(* ===== verification/CaddyfileThms.v ===== *)
(** * What a Caddyfile means to the handler

    A document is a list of lines; its meaning is the effect of each option in
    turn, taken from tables of the options.  [doc_at] says that a dispenser
    serves a document: each method call of a reader that goes through the lines
    answers with the next part of them. *)

From stdpp Require Import base gmap strings list.
From Stdlib Require Import ZArith Lia.
From S2P Require Import Prelude GoStrings GoStrconv GoDuration GoTime Cookies Authz Config Caddyfile.
Import Config Caddyfile.

(** ** Documents *)

Inductive line :=
| Opt (name : string) (args : list string)
| Blk (name : string) (opts : list (string * list string)).

Section Serves.
Context {D : Type} `{Dispenser D}.

(** The arguments after the current token, one by one or all at once. *)
Fixpoint args_at (d : D) (l : list string) (d' : D) : Prop :=
  match l with
  | [] => NextArg d = (false, d) /\ RemainingArgs d = ([], d) /\ d' = d
  | a :: l' => RemainingArgs d = (l, d')
               /\ exists d1, NextArg d = (true, d1) /\ Val d1 = a /\ args_at d1 l' d'
  end.

Definition opt_at (lvl : nat) (d : D) (o : string * list string) (d' : D) : Prop :=
  exists d1, NextBlock lvl d = (true, d1) /\ Val d1 = o.1 /\ args_at d1 o.2 d'.

Fixpoint opts_at (d : D) (l : list (string * list string)) (d' : D) : Prop :=
  match l with
  | [] => NextBlock 1 d = (false, d')
  | o :: l' => exists d1, opt_at 1 d o d1 /\ opts_at d1 l' d'
  end.

Definition line_at (d : D) (l : line) (d' : D) : Prop :=
  match l with
  | Opt name args => opt_at 0 d (name, args) d'
  | Blk name opts => exists d1, opt_at 0 d (name, []) d1 /\ opts_at d1 opts d'
  end.

Fixpoint lines_at (d : D) (l : list line) (d' : D) : Prop :=
  match l with
  | [] => NextBlock 0 d = (false, d')
  | x :: l' => exists d1, line_at d x d1 /\ lines_at d1 l' d'
  end.

(** The occurrences of the directive, each with its block. *)
Fixpoint doc_at (d : D) (segments : list (list line)) : Prop :=
  match segments with
  | [] => exists d', Next d = (false, d')
  | s :: rest => exists d1 d2, Next d = (true, d1) /\ lines_at d1 s d2 /\ doc_at d2 rest
  end.
End Serves.

(** ** Meaning *)

(** How an option uses its arguments. *)
Inductive usage (A : Type) :=
| Flag (f : A -> A)
| Single (f : string -> A -> result perror A)
| All (f : list string -> A -> result perror A).
Arguments Flag {A} f.
Arguments Single {A} f.
Arguments All {A} f.

Definition use {A} (u : usage A) (args : list string) (a : A) : result perror A :=
  match u, args with
  | Flag f, _ => Ok (f a)
  | Single f, v :: _ => f v a
  | Single _, [] => Err ArgErr
  | All f, _ => f args a
  end.

(** No more arguments than the option reads. *)
Definition arity {A} (u : usage A) (args : list string) : Prop :=
  match u with Flag _ => args = [] | Single _ => length args <= 1 | All _ => True end.

Fixpoint assoc {B} (k : string) (l : list (string * B)) : option B :=
  match l with
  | [] => None
  | (k', b) :: l' => if decide (k = k') then Some b else assoc k l'
  end.

Section Table.
Context {A : Type} (table : list (string * usage A)) (unknown : string -> perror).

Definition option_meaning (o : string * list string) (a : A) : result perror A :=
  match assoc o.1 table with Some u => use u o.2 a | None => Err (unknown o.1) end.
Definition option_ok (o : string * list string) : Prop :=
  match assoc o.1 table with Some u => arity u o.2 | None => True end.

(** The options of a block in order; the first error stops. *)
Fixpoint options_meaning (l : list (string * list string)) (a : A) : result perror A :=
  match l with
  | [] => Ok a
  | o :: l' => match option_meaning o a with Ok a => options_meaning l' a | Err e => Err e end
  end.
End Table.

Definition redis_table : list (string * usage RedisConfig) :=
  [("address", Single (fun v r => Ok (set_Address v r)));
   ("password", Single (fun v r => Ok (set_Password v r)));
   ("db", Single (fun v r => match Sscanf_d v with Some n => Ok (set_DB n r) | None => Err (InvalidDB v) end));
   ("key_prefix", Single (fun v r => Ok (set_KeyPrefix v r)))].

Definition cookie_table : list (string * usage CookieConfig) :=
  [("name", Single (fun v k => Ok (set_Name v k)));
   ("path", Single (fun v k => Ok (set_Path v k)));
   ("same_site", Single (fun v k => Ok (set_SameSite v k)));
   ("insecure", Flag set_Insecure)].

Definition authz_table : list (string * usage Authz.Config) :=
  [("require", All (fun args a => match args with [p; l] => Ok (add_rule p l a) | _ => Err RequireArity end));
   ("require_default", Single (fun v a => Ok (set_DefaultLabel v a)));
   ("auth_endpoint", All (fun args a => match args with [l; p] => Ok (add_endpoint l p a) | _ => Err EndpointArity end));
   ("redirect_param", Single (fun v a => Ok (set_RedirectParam v a)))].

Definition session_table : list (string * usage HandlerConfig) :=
  [("forward", All (fun args c => Ok (set_Forward (Forward c ++ args) c)));
   ("store", All (fun args c => Ok (set_CStore (CStore c ++ args) c)));
   ("inactive_timeout", Single (fun v c => duration (fun n => set_InactiveTimeout n c) v));
   ("final_timeout", Single (fun v c => duration (fun n => set_FinalTimeout n c) v));
   ("identity_header", Single (fun v c => Ok (set_CIdentityHeader v c)));
   ("rotate_on_login", Single (fun v c => boolean "rotate_on_login" (fun b => set_CRotateOnLogin (Some b) c) v));
   ("rotate_interval", Single (fun v c => duration (fun n => set_CRotateInterval n c) v));
   ("rotate_header", Single (fun v c => Ok (set_RotateHeader v c)));
   ("revoke_header", Single (fun v c => Ok (set_RevokeHeader v c)));
   ("labels_header", Single (fun v c => Ok (set_LabelsHeader v c)));
   ("synchronize_sessions", Single (fun v c => boolean "synchronize_sessions" (fun b => set_CSynchronize b c) v));
   ("on_store_error", Single (fun v c => Ok (set_COnStoreError v c)))].

Definition assign {A} (f : A -> HandlerConfig) (r : result perror A) : result perror HandlerConfig :=
  match r with Ok a => Ok (f a) | Err e => Err e end.

Definition line_meaning (l : line) (c : HandlerConfig) : result perror HandlerConfig :=
  match l with
  | Opt name args => option_meaning session_table UnknownOption (name, args) c
  | Blk name opts =>
      if decide (name = "redis") then
        assign (fun r => set_Redis r c) (options_meaning redis_table UnknownRedis opts (Redis c))
      else if decide (name = "cookie") then
        assign (fun k => set_CCookie k c) (options_meaning cookie_table UnknownCookie opts (CCookie c))
      else if decide (name = "authz") then
        assign (fun a => set_CAuthz (Some a) c)
          (options_meaning authz_table UnknownAuthz opts (default zero_authz (CAuthz c)))
      else Err (UnknownOption name)
  end.

Fixpoint meaning (l : list line) (c : HandlerConfig) : result perror HandlerConfig :=
  match l with
  | [] => Ok c
  | x :: l' => match line_meaning x c with Ok c => meaning l' c | Err e => Err e end
  end.

(** A line with a block where, and only where, the option takes one, and without
    surplus arguments.  Unknown names are allowed. *)
Definition line_ok (l : line) : Prop :=
  match l with
  | Opt name args => (name <> "redis" /\ name <> "cookie" /\ name <> "authz")
                     /\ option_ok session_table (name, args)
  | Blk name opts =>
      assoc name session_table = None
      /\ (name = "redis" -> Forall (option_ok redis_table) opts)
      /\ (name = "cookie" -> Forall (option_ok cookie_table) opts)
      /\ (name = "authz" -> Forall (option_ok authz_table) opts)
  end.

(** ** The parser computes the meaning *)

Definition report {A} (r : result perror A) : outcome A :=
  match r with Ok a => Done a | Err e => Fails e end.

Section Reads.
Context {D : Type} `{Dispenser D}.

Lemma args_at_left d l d' : args_at d l d' -> left d' <= left d.
Proof.
  revert d; induction l as [|a l IH]; intros d; cbn [args_at]; [by intros (_ & _ & ->)|].
  intros [E _]. pose proof (RemainingArgs_left d) as Hl. by rewrite E in Hl.
Qed.

Lemma args_at_all d l d' : args_at d l d' -> RemainingArgs d = (l, d').
Proof. destruct l; cbn [args_at]; [by intros (_ & -> & ->)|by intros [-> _]]. Qed.

(** An option that reads one argument. *)
Lemma with_arg_single {A} (f : string -> A -> result perror A) a d args d' :
  args_at d args d' -> length args <= 1 ->
  with_arg (fun v => f v a) d
  = match use (Single f) args a with Ok a => Ok (a, d') | Err e => Err e end.
Proof.
  unfold with_arg, arg, use. destruct args as [|v [|w args]]; cbn [args_at length]; [..|lia].
  - by intros (-> & _).
  - intros (_ & d1 & -> & <- & _ & _ & ->) _. done.
Qed.

(** The body of a loop reads the options of a table. *)
Definition reads {A} (body : A -> D -> result perror (A * D)) (table : list (string * usage A))
    (unknown : string -> perror) : Prop :=
  forall a d args d',
    args_at d args d' -> option_ok table (Val d, args) ->
    body a d = match option_meaning table unknown (Val d, args) a with
               | Ok a => Ok (a, d')
               | Err e => Err e
               end.

Ltac reads :=
  intros a d args d' Ha; unfold option_ok, option_meaning; cbn [assoc fst snd redis_table cookie_table authz_table];
  unfold redis_option, cookie_option, authz_option; cbv zeta;
  repeat match goal with |- context [decide (Val d = ?k)] => destruct (decide (Val d = k)) end;
  cbn [arity]; intros Hok; try done;
  try (exact (with_arg_single _ a d args d' Ha Hok)).

Lemma redis_reads : reads redis_option redis_table UnknownRedis.
Proof. reads. Qed.
Lemma cookie_reads : reads cookie_option cookie_table UnknownCookie.
Proof. reads. subst args. by destruct Ha as (_ & _ & ->). Qed.
Lemma authz_reads : reads authz_option authz_table UnknownAuthz.
Proof.
  reads; rewrite (args_at_all _ _ _ Ha); cbn [use]; by destruct args as [|? [|? [|]]].
Qed.

Lemma loop_reads {A} (body : A -> D -> result perror (A * D)) table unknown opts n a d d' :
  reads body table unknown -> Forall (option_ok table) opts -> opts_at d opts d' -> left d < n ->
  loop n (NextBlock 1) (lift body) a d
  = report (match options_meaning table unknown opts a with Ok a => Ok (a, d') | Err e => Err e end).
Proof.
  intros Hr Hok. revert n a d; induction Hok as [|o opts Ho _ IH]; intros n a d Hs Hn;
    (destruct n as [|n]; [lia|]); cbn [loop opts_at options_meaning] in *.
  - by rewrite Hs.
  - destruct Hs as (d1 & (d0 & E & Ev & Ha) & Hs). rewrite E. apply NextBlock_true in E.
    pose proof (args_at_left _ _ _ Ha). unfold lift at 1. destruct o as [name args]. cbn [fst snd] in *.
    subst name. rewrite (Hr a d0 args d1) by done.
    destruct (option_meaning table unknown (Val d0, args) a) as [a'|e]; [|done].
    apply IH; [done|lia].
Qed.

Lemma block_reads {A} (body : A -> D -> result perror (A * D)) table unknown opts n a f d d' :
  reads body table unknown -> Forall (option_ok table) opts -> opts_at d opts d' -> left d < n ->
  block n body a f d
  = report (match assign f (options_meaning table unknown opts a) with
            | Ok c => Ok (c, d') | Err e => Err e end).
Proof.
  intros Hr Hok Hs Hn. unfold block. rewrite (loop_reads body table unknown opts n a d d') by done.
  by destruct (options_meaning table unknown opts a).
Qed.

Lemma one_single (f : string -> HandlerConfig -> result perror HandlerConfig) c d args d' :
  args_at d args d' -> length args <= 1 ->
  one (fun v => f v c) d
  = report (match use (Single f) args c with Ok c => Ok (c, d') | Err e => Err e end).
Proof.
  intros Ha Hl. unfold one. rewrite (with_arg_single f c d args d') by done.
  by destruct (use (Single f) args c).
Qed.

....................

• Problem
For every line in the listing above that mentions the word "false", make a copy.

• Answer box
  | [] => NextArg d = (false, d) /\ RemainingArgs d = ([], d) /\ d' = d
  | [] => NextBlock 1 d = (false, d')
  | [] => NextBlock 0 d = (false, d')
  | [] => exists d', Next d = (false, d')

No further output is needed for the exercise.